[Data items]
--- START ---

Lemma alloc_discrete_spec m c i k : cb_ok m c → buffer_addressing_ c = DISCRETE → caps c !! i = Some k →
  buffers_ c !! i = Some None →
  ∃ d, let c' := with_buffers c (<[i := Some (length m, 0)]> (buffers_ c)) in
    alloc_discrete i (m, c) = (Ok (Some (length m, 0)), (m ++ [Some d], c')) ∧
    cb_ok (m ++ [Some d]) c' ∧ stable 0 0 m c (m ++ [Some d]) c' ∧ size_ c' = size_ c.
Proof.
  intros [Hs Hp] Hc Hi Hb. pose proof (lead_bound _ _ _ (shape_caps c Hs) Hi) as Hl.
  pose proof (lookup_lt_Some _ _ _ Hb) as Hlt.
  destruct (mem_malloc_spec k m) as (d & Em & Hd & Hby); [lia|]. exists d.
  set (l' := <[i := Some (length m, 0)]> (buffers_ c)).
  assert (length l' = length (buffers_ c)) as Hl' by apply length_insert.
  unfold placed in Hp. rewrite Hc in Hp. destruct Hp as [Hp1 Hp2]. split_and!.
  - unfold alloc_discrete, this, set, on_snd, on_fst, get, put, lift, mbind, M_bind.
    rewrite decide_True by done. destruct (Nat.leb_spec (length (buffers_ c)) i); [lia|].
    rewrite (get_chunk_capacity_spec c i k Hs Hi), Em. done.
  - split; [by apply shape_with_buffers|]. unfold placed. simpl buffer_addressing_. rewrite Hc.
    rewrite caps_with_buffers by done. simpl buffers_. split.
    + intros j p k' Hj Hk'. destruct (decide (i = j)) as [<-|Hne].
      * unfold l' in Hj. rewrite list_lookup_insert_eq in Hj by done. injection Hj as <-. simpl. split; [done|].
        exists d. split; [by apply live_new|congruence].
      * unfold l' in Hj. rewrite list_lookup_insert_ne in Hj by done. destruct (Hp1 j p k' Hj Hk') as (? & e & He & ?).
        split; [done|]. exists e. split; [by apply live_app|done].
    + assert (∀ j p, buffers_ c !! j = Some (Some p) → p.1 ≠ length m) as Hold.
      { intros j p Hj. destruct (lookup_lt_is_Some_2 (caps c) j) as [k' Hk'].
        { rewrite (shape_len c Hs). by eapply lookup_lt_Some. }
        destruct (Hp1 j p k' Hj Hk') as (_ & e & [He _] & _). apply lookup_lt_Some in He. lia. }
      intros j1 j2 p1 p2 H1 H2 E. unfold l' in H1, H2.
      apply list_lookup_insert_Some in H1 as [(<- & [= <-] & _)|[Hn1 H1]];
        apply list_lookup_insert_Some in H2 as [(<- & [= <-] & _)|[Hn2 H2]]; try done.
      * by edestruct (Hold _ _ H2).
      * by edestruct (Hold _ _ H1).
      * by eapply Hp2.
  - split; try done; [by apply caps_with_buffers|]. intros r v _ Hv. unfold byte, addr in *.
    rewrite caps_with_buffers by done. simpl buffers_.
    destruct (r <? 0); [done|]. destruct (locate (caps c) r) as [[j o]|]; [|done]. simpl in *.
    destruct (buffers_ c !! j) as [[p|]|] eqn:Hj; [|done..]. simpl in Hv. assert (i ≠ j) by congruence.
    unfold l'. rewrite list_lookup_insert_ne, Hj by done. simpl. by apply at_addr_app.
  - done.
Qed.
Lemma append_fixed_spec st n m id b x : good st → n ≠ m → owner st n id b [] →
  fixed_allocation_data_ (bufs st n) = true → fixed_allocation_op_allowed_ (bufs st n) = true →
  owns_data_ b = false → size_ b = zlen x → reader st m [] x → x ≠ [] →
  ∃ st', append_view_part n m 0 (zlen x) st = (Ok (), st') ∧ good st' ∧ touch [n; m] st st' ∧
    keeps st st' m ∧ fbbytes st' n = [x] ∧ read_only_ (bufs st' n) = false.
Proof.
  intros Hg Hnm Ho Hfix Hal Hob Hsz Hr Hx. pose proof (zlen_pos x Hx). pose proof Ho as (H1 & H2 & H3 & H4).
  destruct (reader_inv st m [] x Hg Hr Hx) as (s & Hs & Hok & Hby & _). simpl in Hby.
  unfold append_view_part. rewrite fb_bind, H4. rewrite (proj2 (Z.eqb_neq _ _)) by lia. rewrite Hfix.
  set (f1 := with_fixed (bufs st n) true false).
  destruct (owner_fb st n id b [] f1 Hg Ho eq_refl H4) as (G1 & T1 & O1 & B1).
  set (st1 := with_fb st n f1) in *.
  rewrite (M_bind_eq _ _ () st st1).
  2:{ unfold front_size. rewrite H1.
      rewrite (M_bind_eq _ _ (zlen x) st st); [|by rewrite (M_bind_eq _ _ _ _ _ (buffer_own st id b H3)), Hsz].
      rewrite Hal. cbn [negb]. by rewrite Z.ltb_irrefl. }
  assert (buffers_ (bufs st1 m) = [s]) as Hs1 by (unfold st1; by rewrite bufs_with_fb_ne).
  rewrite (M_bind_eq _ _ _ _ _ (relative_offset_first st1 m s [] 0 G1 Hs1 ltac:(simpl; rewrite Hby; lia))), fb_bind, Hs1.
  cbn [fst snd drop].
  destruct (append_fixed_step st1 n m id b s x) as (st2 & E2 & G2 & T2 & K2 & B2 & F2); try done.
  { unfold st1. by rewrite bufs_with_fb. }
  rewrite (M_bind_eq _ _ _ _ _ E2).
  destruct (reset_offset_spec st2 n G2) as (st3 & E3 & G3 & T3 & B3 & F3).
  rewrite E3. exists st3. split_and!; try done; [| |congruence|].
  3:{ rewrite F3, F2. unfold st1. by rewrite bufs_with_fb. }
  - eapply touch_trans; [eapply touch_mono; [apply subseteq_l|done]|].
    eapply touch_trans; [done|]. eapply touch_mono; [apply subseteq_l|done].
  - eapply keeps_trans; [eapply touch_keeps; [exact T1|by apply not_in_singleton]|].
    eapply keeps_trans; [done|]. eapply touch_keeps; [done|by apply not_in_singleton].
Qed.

--- END ---

Instructions to follow:
Filter the entries down to the lines with the word "placed" in them, and copy those lines.

Result of the exercise:
  unfold placed in Hp. rewrite Hc in Hp. destruct Hp as [Hp1 Hp2]. split_and!.
  - split; [by apply shape_with_buffers|]. unfold placed. simpl buffer_addressing_. rewrite Hc.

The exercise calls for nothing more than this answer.